*TASK DETAILS*
Retype exactly the stretch of lines that begins at the line containing "rs_LookupTXT : option" and ends at the last line of the data, with no other lines.

*DATASET RECORDS*
┌──
(* ===== verification/DiagLookup.v ===== *)
(** internal/diag: dns.go and publicip.go.  The resolver and HTTP are operations
    on a world [W]. *)

From S2P Require Import Prelude GoTime Core GoStrings Errors GoStringsFacts Netip GoScan Diag.
From Stdlib Require Import Ascii.

(** ** dns.go *)

(** The lookups of a net.Resolver, by the server it dials if one is given; they
    may give records together with an error. *)
Record Resolver (W : Type) := mkResolver {
  rs_Now : W -> Time * W;
  rs_LookupIP : option string -> string -> string -> W -> (list (list Z) * option error) * W;
  rs_LookupMX : option string -> string -> W -> (list (Z * string) * option error) * W;
  rs_LookupTXT : option string -> string -> W -> (list string * option error) * W;
  rs_LookupCNAME : option string -> string -> W -> (string * option error) * W;
  rs_LookupNS : option string -> string -> W -> (list string * option error) * W
}.
Arguments rs_Now {W}. Arguments rs_LookupIP {W}. Arguments rs_LookupMX {W}. Arguments rs_LookupTXT {W}. Arguments rs_LookupCNAME {W}.
Arguments rs_LookupNS {W}.

Section DNS.
Context {W : Type} (rs : Resolver W) (Quote : string -> string).

Definition dns_type (qtype : string) : string :=
  let q := ToUpper (TrimSpace qtype) in if q =?s "" then "A" else q.

(** The address to dial: port 53 unless the server names one. *)
Definition dns_server (server : string) : string :=
  if server =?s "" then ""
  else match SplitHostPort server with Some _ => server | None => JoinHostPort (Trim server "[]") "53" end.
└──
*RESULT OF THIS EXERCISE*
  rs_LookupTXT : option string -> string -> W -> (list string * option error) * W;
  rs_LookupCNAME : option string -> string -> W -> (string * option error) * W;
  rs_LookupNS : option string -> string -> W -> (list string * option error) * W
}.
Arguments rs_Now {W}. Arguments rs_LookupIP {W}. Arguments rs_LookupMX {W}. Arguments rs_LookupTXT {W}. Arguments rs_LookupCNAME {W}.
Arguments rs_LookupNS {W}.

Section DNS.
Context {W : Type} (rs : Resolver W) (Quote : string -> string).

Definition dns_type (qtype : string) : string :=
  let q := ToUpper (TrimSpace qtype) in if q =?s "" then "A" else q.

(** The address to dial: port 53 unless the server names one. *)
Definition dns_server (server : string) : string :=
  if server =?s "" then ""
  else match SplitHostPort server with Some _ => server | None => JoinHostPort (Trim server "[]") "53" end.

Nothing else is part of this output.